Task brief: Below are records; how many of their lines contain "could"? Give the number and no other words.

[Opening Task data section]

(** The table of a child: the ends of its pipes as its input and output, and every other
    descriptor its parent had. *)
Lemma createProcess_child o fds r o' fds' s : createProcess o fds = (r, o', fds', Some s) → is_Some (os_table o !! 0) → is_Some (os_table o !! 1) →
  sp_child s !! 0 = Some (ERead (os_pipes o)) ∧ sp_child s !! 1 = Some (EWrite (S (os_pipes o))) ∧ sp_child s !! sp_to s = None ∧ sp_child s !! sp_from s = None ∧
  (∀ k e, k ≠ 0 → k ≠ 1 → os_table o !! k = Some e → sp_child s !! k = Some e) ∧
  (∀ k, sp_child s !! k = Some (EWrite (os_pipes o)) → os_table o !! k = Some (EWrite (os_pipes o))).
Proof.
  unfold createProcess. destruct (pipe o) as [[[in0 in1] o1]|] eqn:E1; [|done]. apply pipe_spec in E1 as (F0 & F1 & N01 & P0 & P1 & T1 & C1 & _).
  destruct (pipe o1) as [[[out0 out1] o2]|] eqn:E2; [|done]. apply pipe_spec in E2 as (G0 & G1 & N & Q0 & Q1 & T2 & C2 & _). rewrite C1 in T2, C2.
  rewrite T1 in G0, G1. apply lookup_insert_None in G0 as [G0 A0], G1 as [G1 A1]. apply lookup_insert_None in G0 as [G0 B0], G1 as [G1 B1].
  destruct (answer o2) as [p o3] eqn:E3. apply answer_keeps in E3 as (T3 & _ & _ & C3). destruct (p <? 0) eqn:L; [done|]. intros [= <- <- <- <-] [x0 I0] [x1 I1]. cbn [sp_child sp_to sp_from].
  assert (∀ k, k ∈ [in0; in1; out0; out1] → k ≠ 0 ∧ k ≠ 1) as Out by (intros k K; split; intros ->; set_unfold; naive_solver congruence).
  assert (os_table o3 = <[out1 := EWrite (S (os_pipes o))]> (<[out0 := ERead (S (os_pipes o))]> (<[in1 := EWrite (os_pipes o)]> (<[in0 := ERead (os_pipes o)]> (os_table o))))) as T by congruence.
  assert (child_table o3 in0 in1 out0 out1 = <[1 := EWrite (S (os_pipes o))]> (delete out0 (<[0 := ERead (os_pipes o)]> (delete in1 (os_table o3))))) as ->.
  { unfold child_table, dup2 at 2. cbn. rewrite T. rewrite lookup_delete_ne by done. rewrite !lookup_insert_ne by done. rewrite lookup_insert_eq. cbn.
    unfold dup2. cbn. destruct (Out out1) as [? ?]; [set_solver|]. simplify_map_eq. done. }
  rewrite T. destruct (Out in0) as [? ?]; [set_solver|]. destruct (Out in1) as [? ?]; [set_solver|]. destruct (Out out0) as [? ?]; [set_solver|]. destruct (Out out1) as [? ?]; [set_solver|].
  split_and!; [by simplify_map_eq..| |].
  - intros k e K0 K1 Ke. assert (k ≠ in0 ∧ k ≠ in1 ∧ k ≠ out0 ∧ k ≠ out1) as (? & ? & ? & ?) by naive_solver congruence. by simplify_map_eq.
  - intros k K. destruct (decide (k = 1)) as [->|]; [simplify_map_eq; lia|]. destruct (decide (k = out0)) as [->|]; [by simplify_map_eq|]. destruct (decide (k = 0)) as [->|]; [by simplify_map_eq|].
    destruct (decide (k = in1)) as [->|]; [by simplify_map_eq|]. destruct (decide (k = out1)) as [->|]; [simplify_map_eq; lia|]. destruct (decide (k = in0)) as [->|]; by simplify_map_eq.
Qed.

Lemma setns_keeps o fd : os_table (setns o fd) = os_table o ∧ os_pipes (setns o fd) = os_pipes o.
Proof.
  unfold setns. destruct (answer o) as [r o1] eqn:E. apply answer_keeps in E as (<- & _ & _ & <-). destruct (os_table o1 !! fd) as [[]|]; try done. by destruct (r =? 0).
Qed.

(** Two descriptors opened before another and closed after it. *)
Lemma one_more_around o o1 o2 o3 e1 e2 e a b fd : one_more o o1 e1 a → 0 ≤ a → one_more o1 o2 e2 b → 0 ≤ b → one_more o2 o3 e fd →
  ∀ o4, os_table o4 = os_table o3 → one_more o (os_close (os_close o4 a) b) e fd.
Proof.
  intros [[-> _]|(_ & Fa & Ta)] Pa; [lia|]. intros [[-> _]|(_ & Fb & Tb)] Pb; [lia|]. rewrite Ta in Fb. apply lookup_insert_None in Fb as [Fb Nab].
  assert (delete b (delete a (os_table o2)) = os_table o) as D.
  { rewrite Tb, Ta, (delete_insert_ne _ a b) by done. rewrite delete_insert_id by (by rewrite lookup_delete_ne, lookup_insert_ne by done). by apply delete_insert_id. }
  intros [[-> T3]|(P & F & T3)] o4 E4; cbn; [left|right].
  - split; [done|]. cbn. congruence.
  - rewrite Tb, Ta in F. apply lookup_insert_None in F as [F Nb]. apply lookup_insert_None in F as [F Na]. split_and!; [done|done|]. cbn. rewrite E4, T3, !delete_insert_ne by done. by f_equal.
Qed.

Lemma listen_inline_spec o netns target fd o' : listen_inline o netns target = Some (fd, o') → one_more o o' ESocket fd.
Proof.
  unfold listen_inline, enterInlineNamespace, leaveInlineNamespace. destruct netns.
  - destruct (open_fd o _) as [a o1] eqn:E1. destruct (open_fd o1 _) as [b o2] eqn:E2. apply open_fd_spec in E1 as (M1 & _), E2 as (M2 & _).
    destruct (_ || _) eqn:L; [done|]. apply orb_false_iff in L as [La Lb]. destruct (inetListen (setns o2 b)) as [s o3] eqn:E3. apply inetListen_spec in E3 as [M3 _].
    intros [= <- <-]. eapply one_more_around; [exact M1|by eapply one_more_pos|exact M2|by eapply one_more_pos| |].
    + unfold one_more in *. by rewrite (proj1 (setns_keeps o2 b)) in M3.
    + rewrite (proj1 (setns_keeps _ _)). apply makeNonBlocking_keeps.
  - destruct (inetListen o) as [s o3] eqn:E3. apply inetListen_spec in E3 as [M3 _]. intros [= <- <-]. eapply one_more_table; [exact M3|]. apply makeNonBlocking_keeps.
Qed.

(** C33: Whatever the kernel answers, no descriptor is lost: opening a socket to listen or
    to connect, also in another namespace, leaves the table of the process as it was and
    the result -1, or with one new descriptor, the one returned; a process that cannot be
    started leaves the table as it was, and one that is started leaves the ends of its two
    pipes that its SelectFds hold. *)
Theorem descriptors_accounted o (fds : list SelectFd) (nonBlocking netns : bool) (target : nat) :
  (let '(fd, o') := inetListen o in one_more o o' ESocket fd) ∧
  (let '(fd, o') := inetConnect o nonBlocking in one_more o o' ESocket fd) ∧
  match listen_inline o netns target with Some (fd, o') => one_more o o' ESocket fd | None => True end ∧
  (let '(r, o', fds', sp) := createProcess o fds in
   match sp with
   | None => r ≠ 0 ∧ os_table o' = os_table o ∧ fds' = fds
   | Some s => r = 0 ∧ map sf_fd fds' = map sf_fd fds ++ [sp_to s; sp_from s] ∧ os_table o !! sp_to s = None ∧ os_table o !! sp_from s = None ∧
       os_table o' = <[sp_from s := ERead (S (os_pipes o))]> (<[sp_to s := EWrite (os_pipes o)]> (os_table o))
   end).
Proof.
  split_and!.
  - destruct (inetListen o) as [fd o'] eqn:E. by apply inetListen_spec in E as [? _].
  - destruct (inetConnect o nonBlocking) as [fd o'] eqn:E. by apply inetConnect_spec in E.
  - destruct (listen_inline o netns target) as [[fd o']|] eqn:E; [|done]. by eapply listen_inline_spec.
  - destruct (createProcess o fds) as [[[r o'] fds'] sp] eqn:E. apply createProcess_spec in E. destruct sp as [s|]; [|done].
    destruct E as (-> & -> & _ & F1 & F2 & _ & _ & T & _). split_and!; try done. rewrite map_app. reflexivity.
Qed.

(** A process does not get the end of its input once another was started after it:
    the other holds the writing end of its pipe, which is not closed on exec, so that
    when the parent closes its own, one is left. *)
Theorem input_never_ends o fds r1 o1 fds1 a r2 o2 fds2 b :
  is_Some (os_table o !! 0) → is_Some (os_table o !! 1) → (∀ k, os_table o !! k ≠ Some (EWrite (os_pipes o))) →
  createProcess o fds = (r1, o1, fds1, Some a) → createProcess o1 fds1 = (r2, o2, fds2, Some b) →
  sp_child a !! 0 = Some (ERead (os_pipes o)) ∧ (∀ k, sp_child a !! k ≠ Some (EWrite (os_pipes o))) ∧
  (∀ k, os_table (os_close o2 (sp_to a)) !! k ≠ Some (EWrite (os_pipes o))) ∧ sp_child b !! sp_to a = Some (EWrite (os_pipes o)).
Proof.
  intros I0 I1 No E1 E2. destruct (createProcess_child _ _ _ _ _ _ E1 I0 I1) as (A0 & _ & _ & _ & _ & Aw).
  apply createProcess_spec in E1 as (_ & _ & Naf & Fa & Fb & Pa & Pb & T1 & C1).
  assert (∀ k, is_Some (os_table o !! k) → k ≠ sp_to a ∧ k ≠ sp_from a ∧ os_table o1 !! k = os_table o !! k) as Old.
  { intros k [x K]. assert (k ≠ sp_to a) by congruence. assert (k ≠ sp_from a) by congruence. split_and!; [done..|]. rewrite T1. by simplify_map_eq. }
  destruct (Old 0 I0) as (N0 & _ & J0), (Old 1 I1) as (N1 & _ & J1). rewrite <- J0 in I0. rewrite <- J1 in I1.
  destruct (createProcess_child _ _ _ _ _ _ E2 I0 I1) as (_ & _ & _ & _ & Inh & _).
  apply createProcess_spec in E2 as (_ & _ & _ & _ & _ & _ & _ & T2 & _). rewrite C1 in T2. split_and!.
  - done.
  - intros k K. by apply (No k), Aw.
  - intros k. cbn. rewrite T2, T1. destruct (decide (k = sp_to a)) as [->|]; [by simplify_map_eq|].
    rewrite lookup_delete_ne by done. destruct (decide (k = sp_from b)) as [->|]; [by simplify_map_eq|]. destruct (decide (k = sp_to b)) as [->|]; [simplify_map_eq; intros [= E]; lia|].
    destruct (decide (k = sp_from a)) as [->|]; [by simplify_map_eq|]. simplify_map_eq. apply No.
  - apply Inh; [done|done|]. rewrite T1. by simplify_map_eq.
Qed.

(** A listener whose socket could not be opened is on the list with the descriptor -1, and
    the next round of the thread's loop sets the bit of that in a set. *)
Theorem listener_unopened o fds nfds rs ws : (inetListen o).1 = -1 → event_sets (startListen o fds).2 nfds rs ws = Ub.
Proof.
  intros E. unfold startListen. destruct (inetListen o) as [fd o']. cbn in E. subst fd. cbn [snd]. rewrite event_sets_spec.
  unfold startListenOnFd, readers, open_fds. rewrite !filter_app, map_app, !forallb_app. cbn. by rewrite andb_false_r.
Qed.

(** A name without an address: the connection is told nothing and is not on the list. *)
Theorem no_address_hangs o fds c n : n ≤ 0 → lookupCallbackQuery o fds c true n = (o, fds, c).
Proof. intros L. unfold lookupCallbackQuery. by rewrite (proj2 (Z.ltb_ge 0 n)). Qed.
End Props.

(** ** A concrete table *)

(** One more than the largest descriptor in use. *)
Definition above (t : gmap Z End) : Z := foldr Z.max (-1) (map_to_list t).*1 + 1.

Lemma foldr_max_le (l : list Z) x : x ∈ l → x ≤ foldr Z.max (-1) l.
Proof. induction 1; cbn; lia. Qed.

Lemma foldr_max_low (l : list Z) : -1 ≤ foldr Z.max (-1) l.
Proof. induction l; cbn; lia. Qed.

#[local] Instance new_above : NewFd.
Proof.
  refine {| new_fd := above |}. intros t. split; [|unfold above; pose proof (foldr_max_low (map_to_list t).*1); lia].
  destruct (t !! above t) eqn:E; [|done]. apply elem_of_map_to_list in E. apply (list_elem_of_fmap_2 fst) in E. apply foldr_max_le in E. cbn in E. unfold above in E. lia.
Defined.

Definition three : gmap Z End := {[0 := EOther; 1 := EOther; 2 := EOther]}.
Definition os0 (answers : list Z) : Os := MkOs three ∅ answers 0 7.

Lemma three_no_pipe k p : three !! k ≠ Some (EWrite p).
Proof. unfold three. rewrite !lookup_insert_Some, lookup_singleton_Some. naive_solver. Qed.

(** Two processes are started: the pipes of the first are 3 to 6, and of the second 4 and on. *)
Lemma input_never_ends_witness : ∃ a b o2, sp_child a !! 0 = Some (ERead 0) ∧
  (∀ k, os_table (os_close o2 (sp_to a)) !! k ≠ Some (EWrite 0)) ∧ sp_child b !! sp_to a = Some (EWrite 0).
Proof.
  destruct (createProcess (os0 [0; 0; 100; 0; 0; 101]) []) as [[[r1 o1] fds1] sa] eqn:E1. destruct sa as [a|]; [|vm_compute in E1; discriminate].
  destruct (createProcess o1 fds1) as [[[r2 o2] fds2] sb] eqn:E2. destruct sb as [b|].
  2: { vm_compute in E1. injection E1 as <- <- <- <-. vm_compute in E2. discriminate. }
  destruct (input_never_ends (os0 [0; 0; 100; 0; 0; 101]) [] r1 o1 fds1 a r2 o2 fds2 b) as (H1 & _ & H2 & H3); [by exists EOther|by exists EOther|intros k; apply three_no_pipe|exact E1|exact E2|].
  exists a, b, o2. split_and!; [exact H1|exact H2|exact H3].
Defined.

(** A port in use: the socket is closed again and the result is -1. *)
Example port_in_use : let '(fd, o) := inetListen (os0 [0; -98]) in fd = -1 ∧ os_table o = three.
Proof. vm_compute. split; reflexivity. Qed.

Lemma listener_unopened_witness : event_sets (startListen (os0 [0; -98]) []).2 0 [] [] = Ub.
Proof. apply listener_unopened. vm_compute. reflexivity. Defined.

[Closing Task data section]
[Opening Task data section]

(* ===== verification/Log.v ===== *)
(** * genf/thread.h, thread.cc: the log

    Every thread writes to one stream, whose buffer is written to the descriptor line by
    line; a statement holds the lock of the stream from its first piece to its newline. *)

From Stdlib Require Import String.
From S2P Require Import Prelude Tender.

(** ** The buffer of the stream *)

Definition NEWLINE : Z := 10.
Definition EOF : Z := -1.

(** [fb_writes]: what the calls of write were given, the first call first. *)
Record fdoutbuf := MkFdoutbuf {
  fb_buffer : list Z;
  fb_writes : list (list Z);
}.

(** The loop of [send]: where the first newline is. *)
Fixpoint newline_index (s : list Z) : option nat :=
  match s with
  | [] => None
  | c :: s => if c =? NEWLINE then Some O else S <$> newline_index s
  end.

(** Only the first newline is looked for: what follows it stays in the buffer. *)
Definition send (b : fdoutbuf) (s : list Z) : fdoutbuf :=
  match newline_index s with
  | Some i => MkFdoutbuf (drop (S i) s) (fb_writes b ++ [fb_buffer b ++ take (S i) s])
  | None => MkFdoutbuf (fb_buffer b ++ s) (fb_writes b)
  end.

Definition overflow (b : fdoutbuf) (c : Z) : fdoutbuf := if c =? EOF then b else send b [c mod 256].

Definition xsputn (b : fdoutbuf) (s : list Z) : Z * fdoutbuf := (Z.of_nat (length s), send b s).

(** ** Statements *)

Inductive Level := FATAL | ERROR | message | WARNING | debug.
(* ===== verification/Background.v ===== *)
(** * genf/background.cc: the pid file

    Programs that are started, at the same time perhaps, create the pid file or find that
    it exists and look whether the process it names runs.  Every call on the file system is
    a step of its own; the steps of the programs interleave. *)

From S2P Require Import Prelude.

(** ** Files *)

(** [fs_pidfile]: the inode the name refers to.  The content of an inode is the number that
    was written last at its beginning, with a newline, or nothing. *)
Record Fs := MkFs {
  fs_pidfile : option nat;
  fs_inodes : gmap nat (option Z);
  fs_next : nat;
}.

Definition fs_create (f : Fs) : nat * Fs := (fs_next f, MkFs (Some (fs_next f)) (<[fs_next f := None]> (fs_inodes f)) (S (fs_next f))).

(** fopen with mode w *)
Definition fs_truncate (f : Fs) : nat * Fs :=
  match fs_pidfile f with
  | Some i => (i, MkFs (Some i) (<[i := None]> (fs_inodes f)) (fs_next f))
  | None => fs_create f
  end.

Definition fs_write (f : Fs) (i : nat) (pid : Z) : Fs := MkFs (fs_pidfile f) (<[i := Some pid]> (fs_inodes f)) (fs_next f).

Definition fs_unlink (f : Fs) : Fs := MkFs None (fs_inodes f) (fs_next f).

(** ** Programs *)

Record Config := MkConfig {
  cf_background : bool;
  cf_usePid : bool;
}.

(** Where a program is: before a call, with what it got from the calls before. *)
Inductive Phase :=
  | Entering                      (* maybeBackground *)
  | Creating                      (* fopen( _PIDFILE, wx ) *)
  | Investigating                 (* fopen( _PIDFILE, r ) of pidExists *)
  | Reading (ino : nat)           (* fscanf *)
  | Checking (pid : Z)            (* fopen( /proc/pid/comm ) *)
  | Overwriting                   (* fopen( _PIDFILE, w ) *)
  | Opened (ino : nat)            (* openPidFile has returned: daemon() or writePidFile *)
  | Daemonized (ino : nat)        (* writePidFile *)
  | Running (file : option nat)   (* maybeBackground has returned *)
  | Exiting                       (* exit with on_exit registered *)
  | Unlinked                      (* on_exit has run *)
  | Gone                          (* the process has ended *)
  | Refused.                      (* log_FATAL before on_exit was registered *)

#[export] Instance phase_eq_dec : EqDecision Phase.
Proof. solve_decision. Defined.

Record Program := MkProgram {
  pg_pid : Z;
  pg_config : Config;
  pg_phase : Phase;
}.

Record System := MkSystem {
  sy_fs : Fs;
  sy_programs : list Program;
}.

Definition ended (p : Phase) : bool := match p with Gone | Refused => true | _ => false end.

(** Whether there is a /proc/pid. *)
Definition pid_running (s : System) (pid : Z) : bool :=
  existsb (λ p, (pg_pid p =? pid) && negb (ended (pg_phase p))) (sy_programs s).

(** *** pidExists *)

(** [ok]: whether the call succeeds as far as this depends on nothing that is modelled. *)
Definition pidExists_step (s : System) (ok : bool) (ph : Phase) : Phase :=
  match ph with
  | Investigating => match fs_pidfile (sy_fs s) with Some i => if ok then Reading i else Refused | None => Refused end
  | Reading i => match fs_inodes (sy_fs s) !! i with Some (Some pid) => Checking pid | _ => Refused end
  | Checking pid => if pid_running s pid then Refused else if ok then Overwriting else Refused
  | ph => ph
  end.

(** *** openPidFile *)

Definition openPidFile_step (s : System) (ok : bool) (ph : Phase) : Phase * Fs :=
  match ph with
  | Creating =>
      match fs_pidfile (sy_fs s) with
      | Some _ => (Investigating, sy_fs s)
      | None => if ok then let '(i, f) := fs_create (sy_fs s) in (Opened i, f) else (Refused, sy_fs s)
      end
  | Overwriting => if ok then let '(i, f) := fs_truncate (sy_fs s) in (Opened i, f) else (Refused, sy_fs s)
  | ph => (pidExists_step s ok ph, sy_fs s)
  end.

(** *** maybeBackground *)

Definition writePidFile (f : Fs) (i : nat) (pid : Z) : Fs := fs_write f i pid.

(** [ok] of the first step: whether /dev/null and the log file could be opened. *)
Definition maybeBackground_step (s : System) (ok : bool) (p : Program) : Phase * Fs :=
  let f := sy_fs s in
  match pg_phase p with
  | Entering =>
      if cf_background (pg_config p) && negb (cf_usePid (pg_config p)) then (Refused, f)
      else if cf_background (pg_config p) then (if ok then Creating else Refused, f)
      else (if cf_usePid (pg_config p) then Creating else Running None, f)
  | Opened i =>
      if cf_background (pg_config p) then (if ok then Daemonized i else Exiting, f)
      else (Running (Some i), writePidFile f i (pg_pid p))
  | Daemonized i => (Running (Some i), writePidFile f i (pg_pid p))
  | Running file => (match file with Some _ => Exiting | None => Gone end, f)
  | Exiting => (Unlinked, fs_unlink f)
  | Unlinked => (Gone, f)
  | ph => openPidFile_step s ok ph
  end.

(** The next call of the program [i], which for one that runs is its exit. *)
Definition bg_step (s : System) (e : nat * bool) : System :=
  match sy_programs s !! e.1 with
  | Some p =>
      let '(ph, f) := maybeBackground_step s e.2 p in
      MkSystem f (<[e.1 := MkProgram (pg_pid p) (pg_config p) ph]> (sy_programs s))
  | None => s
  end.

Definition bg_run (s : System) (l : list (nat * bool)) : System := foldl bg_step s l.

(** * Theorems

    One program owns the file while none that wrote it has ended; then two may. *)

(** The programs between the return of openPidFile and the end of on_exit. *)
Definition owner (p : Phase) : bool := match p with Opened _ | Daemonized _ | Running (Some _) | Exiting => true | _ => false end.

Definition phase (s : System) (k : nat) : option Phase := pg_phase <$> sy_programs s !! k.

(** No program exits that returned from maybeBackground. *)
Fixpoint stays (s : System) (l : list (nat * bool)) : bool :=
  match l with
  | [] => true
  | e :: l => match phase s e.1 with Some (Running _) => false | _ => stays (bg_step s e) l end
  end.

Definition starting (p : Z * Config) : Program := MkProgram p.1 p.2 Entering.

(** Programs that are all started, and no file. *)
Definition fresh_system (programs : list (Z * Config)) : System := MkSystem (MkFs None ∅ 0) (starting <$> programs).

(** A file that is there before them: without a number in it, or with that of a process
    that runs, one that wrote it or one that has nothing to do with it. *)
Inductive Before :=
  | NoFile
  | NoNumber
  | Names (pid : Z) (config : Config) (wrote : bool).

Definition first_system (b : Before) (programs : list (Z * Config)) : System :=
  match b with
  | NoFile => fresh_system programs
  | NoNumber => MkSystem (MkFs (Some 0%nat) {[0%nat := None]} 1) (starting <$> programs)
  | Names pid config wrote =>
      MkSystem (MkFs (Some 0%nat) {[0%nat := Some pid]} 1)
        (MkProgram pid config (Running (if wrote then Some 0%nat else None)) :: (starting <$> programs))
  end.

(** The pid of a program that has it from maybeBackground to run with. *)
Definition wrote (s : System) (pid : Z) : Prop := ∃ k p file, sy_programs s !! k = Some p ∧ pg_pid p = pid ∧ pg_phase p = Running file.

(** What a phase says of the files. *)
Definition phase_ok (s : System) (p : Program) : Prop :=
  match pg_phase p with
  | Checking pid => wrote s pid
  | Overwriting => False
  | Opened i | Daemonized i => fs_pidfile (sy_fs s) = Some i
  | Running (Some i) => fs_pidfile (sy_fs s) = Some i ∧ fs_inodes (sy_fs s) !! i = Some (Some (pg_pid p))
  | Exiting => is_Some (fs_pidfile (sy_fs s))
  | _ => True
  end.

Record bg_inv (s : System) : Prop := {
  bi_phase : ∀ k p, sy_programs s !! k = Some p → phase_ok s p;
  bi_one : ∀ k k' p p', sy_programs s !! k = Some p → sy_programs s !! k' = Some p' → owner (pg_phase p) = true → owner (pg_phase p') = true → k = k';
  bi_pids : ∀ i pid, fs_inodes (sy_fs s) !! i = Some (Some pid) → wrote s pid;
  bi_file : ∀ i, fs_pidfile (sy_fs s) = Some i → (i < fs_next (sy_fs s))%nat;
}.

[Closing Task data section]
[Opening Task data section]

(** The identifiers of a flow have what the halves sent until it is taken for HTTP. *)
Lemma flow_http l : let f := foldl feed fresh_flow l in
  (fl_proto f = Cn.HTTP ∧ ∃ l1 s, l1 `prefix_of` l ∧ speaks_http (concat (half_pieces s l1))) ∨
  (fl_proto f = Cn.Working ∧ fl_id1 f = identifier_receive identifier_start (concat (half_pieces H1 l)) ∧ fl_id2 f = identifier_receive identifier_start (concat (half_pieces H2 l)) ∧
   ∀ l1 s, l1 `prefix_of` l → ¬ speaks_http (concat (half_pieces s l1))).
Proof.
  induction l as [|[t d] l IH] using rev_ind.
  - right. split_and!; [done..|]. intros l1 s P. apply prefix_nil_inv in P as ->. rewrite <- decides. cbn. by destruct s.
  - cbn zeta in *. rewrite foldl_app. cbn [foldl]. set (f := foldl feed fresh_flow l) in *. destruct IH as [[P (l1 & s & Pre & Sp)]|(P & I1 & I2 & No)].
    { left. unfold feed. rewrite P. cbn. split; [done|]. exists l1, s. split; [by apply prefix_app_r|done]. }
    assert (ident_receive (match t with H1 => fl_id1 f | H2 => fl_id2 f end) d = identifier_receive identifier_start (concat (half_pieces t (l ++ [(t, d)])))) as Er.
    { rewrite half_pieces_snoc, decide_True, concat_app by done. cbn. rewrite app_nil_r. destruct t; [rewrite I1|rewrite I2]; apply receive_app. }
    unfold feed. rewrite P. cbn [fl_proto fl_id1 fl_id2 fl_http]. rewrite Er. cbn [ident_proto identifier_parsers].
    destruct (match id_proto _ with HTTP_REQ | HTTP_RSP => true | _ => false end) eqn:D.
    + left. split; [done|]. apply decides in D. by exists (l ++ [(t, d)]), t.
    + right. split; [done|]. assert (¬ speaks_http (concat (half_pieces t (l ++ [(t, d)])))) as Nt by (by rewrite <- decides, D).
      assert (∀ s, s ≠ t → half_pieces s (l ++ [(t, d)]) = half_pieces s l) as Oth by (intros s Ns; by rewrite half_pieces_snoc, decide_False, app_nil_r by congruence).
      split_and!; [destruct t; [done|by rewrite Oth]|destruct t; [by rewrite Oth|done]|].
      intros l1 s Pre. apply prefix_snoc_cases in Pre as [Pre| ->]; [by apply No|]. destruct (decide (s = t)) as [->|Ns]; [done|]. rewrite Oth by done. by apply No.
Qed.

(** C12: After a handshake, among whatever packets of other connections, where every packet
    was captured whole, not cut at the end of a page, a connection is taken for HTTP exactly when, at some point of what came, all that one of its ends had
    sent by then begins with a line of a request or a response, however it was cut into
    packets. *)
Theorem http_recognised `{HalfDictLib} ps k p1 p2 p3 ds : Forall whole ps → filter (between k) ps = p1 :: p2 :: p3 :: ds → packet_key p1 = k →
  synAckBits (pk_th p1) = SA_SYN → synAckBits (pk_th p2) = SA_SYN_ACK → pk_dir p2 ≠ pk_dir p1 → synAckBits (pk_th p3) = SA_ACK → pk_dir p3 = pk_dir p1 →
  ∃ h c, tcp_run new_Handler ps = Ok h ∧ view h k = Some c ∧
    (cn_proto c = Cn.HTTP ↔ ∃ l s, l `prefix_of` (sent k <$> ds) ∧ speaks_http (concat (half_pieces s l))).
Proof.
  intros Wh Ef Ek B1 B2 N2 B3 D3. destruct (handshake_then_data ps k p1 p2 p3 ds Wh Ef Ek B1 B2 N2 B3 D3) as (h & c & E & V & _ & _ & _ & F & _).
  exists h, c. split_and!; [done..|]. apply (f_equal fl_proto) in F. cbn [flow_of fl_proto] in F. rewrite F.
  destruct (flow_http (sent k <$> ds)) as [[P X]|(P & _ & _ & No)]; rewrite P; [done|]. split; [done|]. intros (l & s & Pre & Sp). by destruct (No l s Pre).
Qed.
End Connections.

[Closing Task data section]

Expected answer: 2